GIAPPONE: RALLENTA l’ECONOMIA
Anche la Banca centrale giapponese sarà impegnata nell'ultima riunione dell'anno, seppur non questa settimana ma la prossima. Non ci sarà nessuna sorpresa: l'Istituto di Tokyo confermerà quanto fatto in questo 2022, non alzando i tassi di interesse. Nel frattempo, però, arrivano i dati dall'economia e il Giappone si presenta con un Pil nel terzo trimestre che su base annua è in calo dello 0,8%. Seppur inferiore rispetto alla contrazione mostrata nella stima preliminare (-1,2%), il dato del terzo trimestre conferma il rallentamento dell'economia giapponese (nel secondo trimestre la crescita era stata addirittura del 3,5%). Pesano, inevitabilmente, i prezzi: i consumi delle famiglie sono rallentati rispetto a un anno fa a +1,2% contro il +2,3% del mese precedente. Come detto, nonostante ciò, la Banca centrale giapponese non interverrà alzando i tassi. Confermiamo il consiglio di acquisto su Ubs Japan Treasury 1-3y (-1,3%).

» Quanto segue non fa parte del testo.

(* ===== verification/Robots.v ===== *)
(** * Robots: the robots rules of the spider, [plugins/spider/src/spider.cpp]

    The parser of [robots.txt], the matcher of a rule's pattern with its backtracking, and the
    verdict of a set of rules.  A position in a pattern or a path is the suffix that is left. *)
From S2P Require Import Prelude Html.

(** ** Patterns *)

Definition star (c : ascii) : bool := c =c "*".

(** The loop of [robot_match]; [back] is what stands behind the last star, and where it was tried. *)
Fixpoint match_loop (fuel : nat) (pattern path : bytes) (back : option (bytes * bytes)) : bool :=
  match path, fuel with
  | [], _ => forallb star pattern
  | _, O => false
  | c :: path', S fuel' =>
      let retry :=
        match back with
        | Some (behind, tried) => match_loop fuel' behind (tail tried) (Some (behind, tail tried))
        | None => false
        end in
      match pattern with
      | x :: pattern' =>
          if x =c c then match_loop fuel' pattern' path' back
          else if star x then match_loop fuel' pattern' path (Some (pattern', path))
          else retry
      | [] => retry
      end
  end.

(** The pattern that is matched as a whole: a final dollar is taken off, or a star put on. *)
Definition whole_pattern (pattern : bytes) : bytes :=
  if ends_with (lit "$") pattern then take (length pattern - 1) pattern else pattern ++ lit "*".

Definition robot_match (pattern path : bytes) : bool :=
  let pattern := whole_pattern pattern in
  match_loop ((length pattern + 1) * (length path + 1)) pattern path None.

(** ** Rules *)

Record RobotRule := { allow : bool; rule_path : bytes }.

(** The characters of a pattern that are not wild. *)
Definition rule_length (r : RobotRule) : nat := length (List.filter (fun c => negb (star c || (c =c "$"))) (rule_path r)).

(** One iteration of the loop of [robots_allow]: whether a rule has matched, its length, the verdict. *)
Definition better (path : bytes) (acc : bool * nat * bool) (rule : RobotRule) : bool * nat * bool :=
  let '(matched, best, verdict) := acc in
  if robot_match (rule_path rule) path then
    let n := rule_length rule in
    if negb matched || (best <? n) || ((n =? best) && allow rule) then (true, n, allow rule) else acc
  else acc.

Definition rules_allow (rules : list RobotRule) (path : bytes) : bool := (foldl (better path) (false, 0, true) rules).2.

(** ** The file *)

(** [std::getline]: an empty line behind the last line end is none. *)
Fixpoint lines_loop (line s : bytes) : list bytes :=
  match s with
  | [] => if nonempty line then [line] else []
  | c :: s' => if c =c byte 10 then line :: lines_loop [] s' else lines_loop (line ++ [c]) s'
  end.

Definition getlines (s : bytes) : list bytes := lines_loop [] s.

Definition robots_blank (c : ascii) : bool := (c =c " ") || (c =c byte 9) || (c =c byte 13).
Definition robots_trim (s : bytes) : bytes := rstrip robots_blank (skip robots_blank s).

Record RobotsState := {
  any : bool; agent : bool; rules_started : bool; specific_group : bool;
  general : list RobotRule; specific : list RobotRule }.

Definition robots_start : RobotsState :=
  {| any := false; agent := false; rules_started := false; specific_group := false; general := []; specific := [] |}.

Definition crawler : bytes := lit "prowsetkspider".

Definition on_agent (value : bytes) (st : RobotsState) : RobotsState :=
  let any0 := any st && negb (rules_started st) in
  let agent0 := agent st && negb (rules_started st) in
  let agent1 := agent0 || (to_lower value =s crawler) in
  {| any := any0 || (value =s lit "*"); agent := agent1; rules_started := false;
     specific_group := specific_group st || agent1; general := general st; specific := specific st |}.

Definition on_robots_rule (allowed : bool) (value : bytes) (st : RobotsState) : result RobotsState :=
  let started := {| any := any st; agent := agent st; rules_started := true; specific_group := specific_group st;
                    general := general st; specific := specific st |} in
  if negb (nonempty value) then Ret started
  else
    _ ← throw_if ((2048 <? length value) && (agent st || any st)) ResourceLimit;
    let rule := {| allow := allowed; rule_path := value |} in
    Ret {| any := any st; agent := agent st; rules_started := true; specific_group := specific_group st;
           general := if negb (agent st) && any st then general st ++ [rule] else general st;
           specific := if agent st then specific st ++ [rule] else specific st |}.

Definition on_line (line : bytes) (st : RobotsState) : result RobotsState :=
  let line := span (fun c => negb (c =c "#")) line in
  match find_if (fun c => c =c ":") line with
  | None => Ret st
  | Some colon =>
      let key := robots_trim (to_lower (take colon line)) in
      let value := robots_trim (drop (colon + 1) line) in
      if key =s lit "user-agent" then Ret (on_agent value st)
      else if (key =s lit "allow") || (key =s lit "disallow") then on_robots_rule (key =s lit "allow") value st
      else Ret st
  end.

Fixpoint lines_run (l : list bytes) (st : RobotsState) : result RobotsState :=
  match l with
  | [] => Ret st
  | line :: l' => st ← on_line line st; lines_run l' st
  end.

Definition max_robots_lines : nat := 2000.

Definition parse_robots (text : bytes) : result (list RobotRule) :=
  let l := getlines text in
  st ← lines_run (take max_robots_lines l) robots_start;
  _ ← throw_if (max_robots_lines <? length l) ResourceLimit;
  Ret (if specific_group st then specific st else general st).
(* ===== verification/Frame.v ===== *)
(** * Frame: the wire format of the spider, [plugins/spider/src/protocol.cpp]

    Lists of byte strings as one string ([pack], [unpack]), the frames that carry them over a socket, and the
    loops that send and receive a frame in whatever pieces the system gives.  [std::runtime_error] is [None];
    what the socket does is a list of events. *)
From S2P Require Import Prelude Html.
Local Open Scope N_scope.

Definition max_message_bytes : N := 4 * 1024 * 1024.
Definition size (s : bytes) : N := N.of_nat (length s).

(** ** Packing *)

Definition pack_one (value : bytes) : bytes := print_N (size value) ++ lit ":" ++ value.

Fixpoint pack_loop (values : list bytes) (out : bytes) : option bytes :=
  match values with
  | [] => Some out
  | value :: values' => let out := out ++ pack_one value in if max_message_bytes <? size out then None else pack_loop values' out
  end.

Definition pack (values : list bytes) : option bytes := pack_loop values [].

(** [std::from_chars] into a [std::size_t] when every character has to be read. *)
Definition size_number (s : bytes) : option N :=
  if nonempty s && forallb is_digit s && (read_N s <? 2 ^ 64) then Some (read_N s) else None.

Definition max_values : nat := 30000.

Fixpoint unpack_loop (fuel : nat) (s : bytes) (out : list bytes) : option (list bytes) :=
  match s, fuel with
  | [], _ => Some out
  | _, O => None
  | _, S fuel' =>
      match find_if (fun c => c =c ":") s with
      | None => None
      | Some colon =>
          if (colon =? 0)%nat || (10 <? colon)%nat then None
          else
            match size_number (take colon s) with
            | None => None
            | Some n =>
                if (size s - N.of_nat colon - 1 <? n) || (max_values <=? length out)%nat then None
                else unpack_loop fuel' (drop (colon + 1 + N.to_nat n) s) (out ++ [take (N.to_nat n) (drop (colon + 1) s)])
            end
      end
  end.

Definition unpack (s : bytes) : option (list bytes) :=
  if max_message_bytes <? size s then None else unpack_loop (length s) s [].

Le esportazioni cinesi sono andate profondamente in rosso a novembre (-8,7%) e questo forte calo delle vendite all'estero può essere spiegato da diversi fattori. A livello domestico, il Covid e le drastiche regole attuate per contenere l'epidemia hanno sconvolto la produzione e le spedizioni. A livello internazionale, l'impennata dei prezzi e la contrazione monetaria stanno mettendo a dura prova la domanda. Anche le importazioni hanno mostrato un crollo a novembre (-10,6%) rispetto allo stesso mese dell'anno scorso. Come per le esportazioni, ciò è in parte dovuto alle restrizioni legate al Covid e alla debolezza della domanda interna. Questo si riflette anche sull’inflazione, che a novembre è scesa all’1,6% dal 2,1% di ottobre. Nel complesso, gli ultimi dati cinesi confermano le difficoltà economiche. La crescita del Pil si aggirerà intorno al 4% quest'anno e sarà ancora più debole nel 2023 con la crisi globale incombente. Le obbligazioni in yuan sono ancora una piccola diversificazione interessante in un portafoglio difensivo, con l’Etf iShares China CNY Bond (+0,5%).